Der ausgezeichnete Nutzen, den die Anwendung dieser Grundsätze auf eine rationellere Weinbereitung haben muss, liegt auf der Hand, und kann in keiner Weise bestritten werden; die unvollkommene Erkenntniss oder die Unkenntniss derselben ist offenbar der Grund, dass diese Gährmethode nicht längst schon der Weinbereitung die grossen Vortheile verschafft hat, die sich davon erwarten lassen; denn der darnach bereitete Wein wird sich zu dem gewöhnlichen verhalten, wie ein gutes bayerisches Bier zu gewöhnlichem Bier, zu dessen Darstellung dieselbe Quantität Malz und Hopfen gedient hat. Der Wein muss dadurch in der kürzesten Zeit dieselbe Reife und Güte erhalten, die er sonst erst nach jahrelangem Lagern zeigt.

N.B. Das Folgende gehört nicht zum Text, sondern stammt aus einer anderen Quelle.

(** ** Maps from the section ".maps" *)

Definition build_map_pin_path (m : bpf_map) (root : option path) : B (Z * bpf_map) :=
  match full_path (default (str "/sys/fs/bpf") root) (m_name m) with
  | None => ret (- ENAMETOOLONG, m)
  | Some p => on_fs (bpf_map__set_pin_path m (Some p))
  end.
(** One member of the definition: its name and its type. *)
Definition map_field (b : btf) (name : path) (m_type : Z) (strict : bool) (pin_root_path : option path) (m : bpf_map) : B (Z * bpf_map) :=
  let int_field (k : Z -> B (Z * bpf_map)) :=
    let! v := deref (get_map_field_int b m_type) in
    match v with None => ret (- EINVAL, m) | Some v => k v end in
  let conflict (old new : Z) := negb (old =? 0) && negb (old =? new) in
  if bool_decide (name = str "type") then int_field (fun v => ret (0, set_def_type m v))
  else if bool_decide (name = str "max_entries") then int_field (fun v => ret (0, set_def_entries m v))
  else if bool_decide (name = str "map_flags") then int_field (fun v => ret (0, set_def_flags m v))
  else if bool_decide (name = str "key_size") then
    int_field (fun sz => if conflict (d_key_size (m_def m)) sz then ret (- EINVAL, m) else ret (0, set_def_key m sz))
  else if bool_decide (name = str "key") then
    let! r := deref (pointed_size b m_type) in
    match r with
    | inl err => ret (s32 err, m)
    | inr (sz, id) => if conflict (d_key_size (m_def m)) sz then ret (- EINVAL, m)
                      else ret (0, set_btf_ids (set_def_key m (u32 sz)) id (m_btf_value m))
    end
  else if bool_decide (name = str "value_size") then
    int_field (fun sz => if conflict (d_value_size (m_def m)) sz then ret (- EINVAL, m) else ret (0, set_def_value m sz))
  else if bool_decide (name = str "value") then
    let! r := deref (pointed_size b m_type) in
    match r with
    | inl err => ret (s32 err, m)
    | inr (sz, id) => if conflict (d_value_size (m_def m)) sz then ret (- EINVAL, m)
                      else ret (0, set_btf_ids (set_def_value m (u32 sz)) (m_btf_key m) id)
    end
  else if bool_decide (name = str "pinning") then
    int_field (fun v => if negb (v =? LIBBPF_PIN_NONE) && negb (v =? LIBBPF_PIN_BY_NAME) then ret (- EINVAL, m)
                        else if v =? LIBBPF_PIN_BY_NAME then build_map_pin_path m pin_root_path else ret (0, m))
  else if strict then ret (- ENOTSUP, m) else ret (0, m).
(** The loop over the members of [def], [n] of them from [i]. *)
Fixpoint map_fields (b : btf) (def : Z) (n : nat) (i : Z) (strict : bool) (pin_root_path : option path) (m : bpf_map) : B (Z * bpf_map) :=
  match n with
  | O => ret (0, m)
  | S n =>
      let! off := deref (word_of (bt_data b) (def + 12 + 12 * i)) in
      let! name := deref (c_name b off) in
      match name with
      | None => ret (- EINVAL, m)
      | Some name =>
          let! m_type := deref (word_of (bt_data b) (def + 12 + 12 * i + 4)) in
          let! (err, m) := map_field b name m_type strict pin_root_path m in
          if negb (err =? 0) then ret (err, m) else map_fields b def n (i + 1) strict pin_root_path m
      end
  end.
(** [sec] is the DATASEC, [b] the type information of the object. *)
Definition bpf_object__init_user_btf_map (o : bpf_object) (b : btf) (sec var_idx sec_idx : Z) (d : Elf_Data) (strict : bool) (pin_root_path : option path) :
    B (Z * bpf_object) :=
  let buf := bt_data b in
  let vi := sec + 12 + 12 * var_idx in
  let! vi_type := deref (word_of buf vi) in
  let! var := deref (btf__type_by_id b vi_type) in
  let! off := deref (name_off_at b var) in
  let! map_name := deref (c_name b off) in
  match map_name with
  | None | Some [] => ret (- EINVAL, o)
  | Some map_name =>
      let! vi_offset := deref (word_of buf (vi + 4)) in
      let! vi_size := deref (word_of buf (vi + 8)) in
      if vi_offset + vi_size >? d_size d then ret (- EINVAL, o)
      else
        let! k := deref (kind_at b var) in
        if negb (k =? BTF_KIND_VAR) then ret (- EINVAL, o)
        else
          let! t := deref (match var with Some (Some t) => Some t | _ => None end) in
          let! linkage := deref (word_of buf (t + 12)) in
          if negb (linkage =? BTF_VAR_GLOBAL_ALLOCATED) && negb (linkage =? BTF_VAR_STATIC) then ret (- EOPNOTSUPP, o)
          else
            let! ty := deref (size_or_type buf t) in
            let! (def, _) := deref (skip_mods_and_typedefs b ty) in
            let! k := deref (kind_at b def) in
            if negb (k =? BTF_KIND_STRUCT) then ret (- EINVAL, o)
            else
              let! def := deref (match def with Some (Some t) => Some t | _ => None end) in
              let! size := deref (size_or_type buf def) in
              if size >? vi_size then ret (- EINVAL, o)
              else
                let! r := bpf_object__add_map o in
                match r with
                | None => ret (- ENOMEM, o)
                | Some o =>
                    let! ok := malloc in
                    if negb ok then ret (- ENOMEM, o)
                    else
                      let m := set_place (set_name new_map map_name) LIBBPF_MAP_UNSPEC sec_idx vi_offset in
                      let! vlen := deref (btf_vlen buf def) in
                      let! (err, m) := map_fields b def (Z.to_nat vlen) 0 strict pin_root_path m in
                      ret (if negb (err =? 0) then err else if d_type (m_def m) =? BPF_MAP_TYPE_UNSPEC then - EINVAL else 0, set_last o m)
                end
  end.
(** The DATASEC ".maps" among [n] types from [i]. *)
Fixpoint find_maps_sec (b : btf) (n : nat) (i : Z) : option (option Z) :=
  match n with
  | O => Some None
  | S n =>
      t ← btf__type_by_id b i;
      k ← kind_at b t;
      if negb (k =? BTF_KIND_DATASEC) then find_maps_sec b n (i + 1)
      else
        off ← name_off_at b t;
        name ← c_name b off;
        name ← name;
        if bool_decide (name = str ".maps") then match t with Some (Some t) => Some (Some t) | _ => None end else find_maps_sec b n (i + 1)
  end.
(** The loop over the variables of the section, [n] of them from [i]. *)
Fixpoint btf_maps_loop (b : btf) (sec sec_idx : Z) (d : Elf_Data) (strict : bool) (pin_root_path : option path) (n : nat) (i : Z) (o : bpf_object) : B (Z * bpf_object) :=
  match n with
  | O => ret (0, o)
  | S n =>
      let! (err, o) := bpf_object__init_user_btf_map o b sec i sec_idx d strict pin_root_path in
      if negb (err =? 0) then ret (err, o) else btf_maps_loop b sec sec_idx d strict pin_root_path n (i + 1) o
  end.
Definition bpf_object__init_user_btf_maps (ef : efile LE) (o : bpf_object) (strict : bool) (pin_root_path : option path) : B (Z * bpf_object) :=
  if o_btf_maps_shndx o <? 0 then ret (0, o)
  else
    let! e := deref (ef_elf ef) in
    match elf_getdata e (o_btf_maps_shndx o) with
    | None => ret (- EINVAL, o)
    | Some d =>
        let! (b, _) := deref (o_btf o) in
        let! sec := deref (find_maps_sec b (Z.to_nat (nr_types b)) 1) in
        match sec with
        | None => ret (- ENOENT, o)
        | Some sec => let! vlen := deref (btf_vlen (bt_data b) sec) in
                      btf_maps_loop b sec (o_btf_maps_shndx o) d strict pin_root_path (Z.to_nat vlen) 0 o
        end
    end.
Definition bpf_object__init_maps (ef : efile LE) (o : bpf_object) (relaxed_maps : bool) (pin_root_path : option path) : B (Z * bpf_object) :=
  let strict := negb relaxed_maps in
  let! (err, o) := bpf_object__init_user_maps ef o strict in
  if negb (err =? 0) then ret (err, o)
  else
    let! (err, o) := bpf_object__init_user_btf_maps ef o strict pin_root_path in
    if negb (err =? 0) then ret (err, o)
    else
      let! (err, o) := bpf_object__init_global_data_maps ef o in
      if negb (err =? 0) then ret (err, o) else ret (0, with_maps o (sort_maps (o_maps o))).
End OpenMaps.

Wenn man sich erinnert, dass die Weinbereitung auf Ende October, also gerade in die kühle Jahreszeit fällt, die der Biergährung so günstig ist, dass hierzu keine anderen Bedingungen, als ein sehr kühler Keller und offene weite Gährungsgefässe gehören, dass die Gefahr der Säurung beim Wein unter allen Umständen viel geringer ist, als beim Bier, so wird man auf den besten Erfolg mit Sicherheit rechnen können [1].

Man darf hierbei nicht vergessen, dass der Wein im Verhältniss eine weit geringere Menge von stickstoffhaltigen Materien nach der Gährung zurückbehält, als die Bierwürze, und dass es zu ihrer vollkommenen Abscheidung eines beschränkteren Luftzutritts bedarf.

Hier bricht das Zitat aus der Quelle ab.